**Activity**
Pick every line from the data that holds the word "DiscoveryHttpClient".

**Extracted entries**
(* ===== verification/DiscoveryTransport.v ===== *)
(** * Discovery requests ([DiscoveryHttpClient::get_live_nodes] in
      [src/src/live_nodes.rs])

    One [/localnodes] request is a plain [reqwest] GET, or an unauthenticated,
    never retried operation of the Smithy runtime on the HTTP client the user
    configured; either way the answer is a buffered body that is a JSON list of
    strings, and Tokio's timeout cuts it short.  [reqwest], the Smithy runtime,
    [serde_json] and Tokio are the class [DiscoveryIo].  The client makes the
    network of the refresh ([discovery_network]).

    The theorem: an answer that counts was decoded from the body of the response
    to a GET for exactly the URL that was asked for, sent by the client in use
    and, on the Smithy runtime, by the operation with its endpoint, deadlines and
    no retries.  How many such requests a refresh sends is a theorem of
    [Refresh]; how long the runtimes take over them is not modelled. *)

From S2P Require Import Prelude UrlApi NodeUrl RoutingScope LiveNodes Refresh Http Classifier.
From S2P Require Import OptimizeHeaders Compression Interceptors Sdk Config DiscoveryHttp.
From Stdlib Require Import Strings.Byte.

(** What the discovery operation of the Smithy runtime is configured with. *)
Record OperationConfig `{SdkTypes} := mkOperation {
  service_name : string;
  operation_name : string;
  behavior_version : BehaviorVersion;
  operation_http_client : SharedHttpClient;
  operation_endpoint_url : string;
  no_auth : bool;
  no_retry : bool;
  connect_timeout : Z;
  operation_timeout : Z;
  connection_poisoning : bool;
  operation_sleep_impl : option SharedAsyncSleep;
  operation_time_source : option SharedTimeSource;
}.

(** [reqwest], the Smithy runtime, [serde_json] and Tokio.  An asynchronous
    operation takes the world from where it starts to where it ends. *)
Class DiscoveryIo `{UrlApi, SdkTypes, TlsApi} := {
  IoWorld : Type;
  HttpRequest : Type;
  HttpResponse : Type;
  ReqwestResponse : Type;
  (** [Client::get(url).send()] and [Response::bytes]. *)
  reqwest_get : ReqwestClient → Url → IoWorld → Result ReqwestResponse ReqwestError * IoWorld;
  reqwest_bytes : ReqwestResponse → IoWorld → Result (list byte) ReqwestError * IoWorld;
  (** [serde_json::from_slice::<Vec<String>>]. *)
  json_strings : list byte → Result (list string) string;
  (** [url.origin().ascii_serialization()]. *)
  origin_ascii : Url → string;
  (** [HttpRequest::get(uri)] and [response.body().bytes()]. *)
  request_get : string → Result HttpRequest string;
  response_bytes : HttpResponse → option (list byte);
  (** One attempt of an operation with a request, and [Operation::invoke] with its
      serializer and deserializer. *)
  send : OperationConfig → HttpRequest → IoWorld → Result HttpResponse string * IoWorld;
  invoke : OperationConfig → (Url → Result HttpRequest string) →
    (HttpResponse → Result (list string) string) → Url → IoWorld → Result (list string) string * IoWorld;
  (** [tokio::time::timeout]: [None] is [Elapsed]. *)
  tokio_timeout : ∀ {A : Type}, Z → (IoWorld → A * IoWorld) → IoWorld → option A * IoWorld;
  (** What other tasks do to the view between two worlds and what other threads
      do in one, and the shuffle. *)
  view_events : IoWorld → IoWorld → list ViewEvent;
  thread_events : IoWorld → list ViewEvent * IoWorld;
  io_shuffle : list Url → IoWorld → list Url * IoWorld;
}.

Module DiscoveryTransport.
Section transport.
Context `{DiscoveryIo}.

(** [Response::json::<Vec<String>>]: the body, decoded. *)
Definition reqwest_json (response : ReqwestResponse) (w : IoWorld) : option (list string) * IoWorld :=
  let '(bytes, w) := reqwest_bytes response w in
  (bytes ← result_ok bytes; result_ok (json_strings bytes), w).

(** The operation of the Smithy client. *)
Definition discovery_operation (http_client : SharedHttpClient) (sleep_impl : option SharedAsyncSleep)
    (time_source : option SharedTimeSource) (url : Url) (request_timeout : Z) : OperationConfig :=
  mkOperation _ "alternator" "DiscoverLiveNodes" ALTERNATOR_BEHAVIOR_VERSION http_client
    (origin_ascii url) true true (Z.min (from_secs 2) request_timeout) request_timeout true sleep_impl time_source.

(** Its serializer and deserializer. *)
Definition serializer (url : Url) : Result HttpRequest string := request_get (as_str url).
Definition deserializer (response : HttpResponse) : Result (list string) string :=
  result_bind (ok_or (response_bytes response) "discovery response body was not buffered") json_strings.

(** [get_live_nodes]. *)
Definition get_live_nodes (client : DiscoveryHttpClient) (url : Url) (request_timeout : Z)
    (w : IoWorld) : option (list string) * IoWorld :=
  match client with
  | Reqwest client =>
      match reqwest_get client url w with
      | (Ok response, w) => reqwest_json response w
      | (Err _, w) => (None, w)
      end
  | Smithy http_client sleep_impl time_source =>
      let '(result, w) :=
        invoke (discovery_operation http_client sleep_impl time_source url request_timeout)
          serializer deserializer url w in
      (result_ok result, w)
  end.

(** The network of a refresh over that client. *)
Definition discovery_network (client : DiscoveryHttpClient) : Network := {|
  World := IoWorld;
  probe url request_timeout w :=
    let '(answer, w') := tokio_timeout request_timeout (get_live_nodes client url request_timeout) w in
    (answer, view_events w w', w');
  interfere := thread_events;
  shuffle := io_shuffle;
|}.

End transport.
End DiscoveryTransport.

(** What the runtimes promise. *)
Class DiscoveryIoLaws `{DiscoveryIo} : Prop := {
  (** An operation without retries that succeeds made one attempt with the request
      of its serializer, and returns what its deserializer makes of the response. *)
  invoke_ok : ∀ cfg ser de url w l w', no_retry cfg = true → invoke cfg ser de url w = (Ok l, w') →
    ∃ request response, ser url = Ok request ∧ send cfg request w = (Ok response, w') ∧
      de response = Ok l;
  (** A timeout that does not elapse has the result of its future. *)
  timeout_result : ∀ {A} t (f : IoWorld → A * IoWorld) w a w',
    tokio_timeout t f w = (Some a, w') → f w = (a, w');
}.

(** ** Properties *)

Section properties.
Context `{DiscoveryIoLaws}.
Import DiscoveryTransport.

(** C33: an answer that counts is a decoded body.  When a discovery request has an
    answer, it is the JSON list of strings in the body of the response to a GET
    of exactly that URL: one that the [reqwest] client sent, or one that the
    discovery operation for that URL and timeout sent in its one attempt, with a
    response that was fully buffered.  A failed request, a body that is no such
    list and an elapsed timeout are all no answer. *)
Theorem discovery_answer_decoded (client : DiscoveryHttpClient) (url : Url) (request_timeout : Z)
    (w w' : IoWorld) nodes meanwhile :
  probe (Network := discovery_network client) url request_timeout w = (Some (Some nodes), meanwhile, w') →
  ∃ bytes, json_strings bytes = Ok nodes ∧
    match client with
    | Reqwest client => ∃ response w1,
        reqwest_get client url w = (Ok response, w1) ∧ reqwest_bytes response w1 = (Ok bytes, w')
    | Smithy http_client sleep_impl time_source => ∃ request response,
        request_get (as_str url) = Ok request ∧
        send (discovery_operation http_client sleep_impl time_source url request_timeout) request w
          = (Ok response, w') ∧
        response_bytes response = Some bytes
    end.
Proof.
  simpl. destruct (tokio_timeout _ _ _) as [answer w1] eqn:Ht. intros [= -> <- ->].
  apply timeout_result in Ht. unfold get_live_nodes in Ht. destruct client as [client|h sleep time].
  - destruct (reqwest_get client url w) as [[response|] w2] eqn:Hg; [|done]. unfold reqwest_json in Ht.
    destruct (reqwest_bytes response w2) as [[bytes|] w3] eqn:Hb; [|done]. simpl in Ht.
    destruct (json_strings bytes) as [l|] eqn:Hj; simplify_eq/=. exists bytes. eauto.
  - destruct (invoke _ _ _ _ _) as [[l|] w2] eqn:Hi; simplify_eq/=.
    apply invoke_ok in Hi as (request & response & Hs & Hsend & Hd); [|done]. unfold deserializer in Hd.
    destruct (response_bytes response) as [bytes|] eqn:Hr; simpl in Hd; [|done]. exists bytes. eauto 6.
Qed.

End properties.

(** ** Witnesses *)

(** A runtime whose world is its clock: a node takes a second to answer and
    another one to send its body, which is a list of one address. *)
Module SlowIo.
#[local] Existing Instances StrUrl.api ListSdk.types.
#[local] Instance tls0 : TlsApi := ListTls.api (["root"], []).

#[export] Instance io : DiscoveryIo := {|
  IoWorld := Z;
  HttpRequest := string;
  HttpResponse := list byte;
  ReqwestResponse := list byte;
  reqwest_get _ _ w := (Ok [x01], w + from_secs 1)%Z;
  reqwest_bytes response w := (Ok response, w + from_secs 1)%Z;
  json_strings bytes := match bytes with [] => Err "no JSON" | _ => Ok ["node3"] end;
  origin_ascii u := u : string;
  request_get u := Ok u;
  response_bytes response := Some response;
  send _ request w := (Ok [x01], w + from_secs 2)%Z;
  invoke _ ser de url w :=
    match ser url with
    | Ok request => (de [x01], w + from_secs 2)%Z
    | Err e => (Err e, w)
    end;
  tokio_timeout A t f w :=
    let '(a, w') := f w in
    if decide (w' ≤ w + t)%Z then (Some a, w') else (None, w + t)%Z;
  view_events _ _ := [];
  thread_events w := ([], w);
  io_shuffle l w := (l, w);
|}.

#[export] Instance io_laws : DiscoveryIoLaws.
Proof.
  split; simpl.
  - intros _ ser de url w l w' _. destruct (ser url) as [request|]; [|done].
    intros [= Hd <-]. by exists request, [x01].
  - intros A t f w a w'. destruct (f w) as [a1 w1]. case_decide; by intros [= <- <-].
Qed.

End SlowIo.

Section witnesses.
Import DiscoveryTransport SlowIo.
#[local] Existing Instances StrUrl.api ListSdk.types.
#[local] Instance tls1 : TlsApi := ListTls.api (["root"], []).

Definition slow_client : DiscoveryHttpClient := Reqwest (["root"], from_secs 5, from_secs 2).
Definition slow_net : Network := discovery_network slow_client.
Definition slow_view : NodeView := View.new (Scope.from_datacenter "A") ["http://n1:8000/"; "http://n2:8000/"].

(** An impatient refresh gets no answer from any node. *)
Definition impatient : DiscoveryInputs :=
  mkInputs _ (Some (from_secs 1)) ["http://n1:8000/"] "http" (Some 8000%Z).
Definition start_run (w : IoWorld) : @Run _ slow_net := @mkRun _ slow_net w slow_view [].
Definition end_run (x : @Refreshed _ slow_net) : @Run _ slow_net :=
  match x with Finished _ r => r | _ => start_run 0%Z end.
Definition gave_up : @Run _ slow_net :=
  end_run (@Refresh.update_live_nodes_from _ slow_net impatient ∅ [] false (start_run 0%Z)).

Example gave_up_state :
  (world gave_up : Z, length (Refresh.trace_requests (trace gave_up)), live_nodes (view gave_up)) =
  (from_secs 3, 3, ["http://n1:8000/"; "http://n2:8000/"]).
Proof. vm_refl. Qed.

Definition n1 : Url := "http://n1:8000/".
Definition t0 : IoWorld := 0%Z.
Definition t2 : IoWorld := from_secs 2.

(** The same node, through a transport the user configured. *)
Definition custom : @SharedHttpClient ListSdk.types := @ForeignHttp ListSdk.types "custom".

Lemma discovery_answer_decoded_witness :
  ∃ bytes, json_strings bytes = Ok ["node3"] ∧ ∃ request response,
    request_get n1 = Ok request ∧
    send (discovery_operation custom None None n1 (from_secs 5)) request t0 = (Ok response, t2) ∧
    response_bytes response = Some bytes.
Proof.
  apply (discovery_answer_decoded (Smithy custom None None) n1 (from_secs 5) t0 t2 ["node3"] []).
  reflexivity.
Defined.

End witnesses.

**Solution to the exercise**
(** * Discovery requests ([DiscoveryHttpClient::get_live_nodes] in
Definition get_live_nodes (client : DiscoveryHttpClient) (url : Url) (request_timeout : Z)
Definition discovery_network (client : DiscoveryHttpClient) : Network := {|
Theorem discovery_answer_decoded (client : DiscoveryHttpClient) (url : Url) (request_timeout : Z)
Definition slow_client : DiscoveryHttpClient := Reqwest (["root"], from_secs 5, from_secs 2).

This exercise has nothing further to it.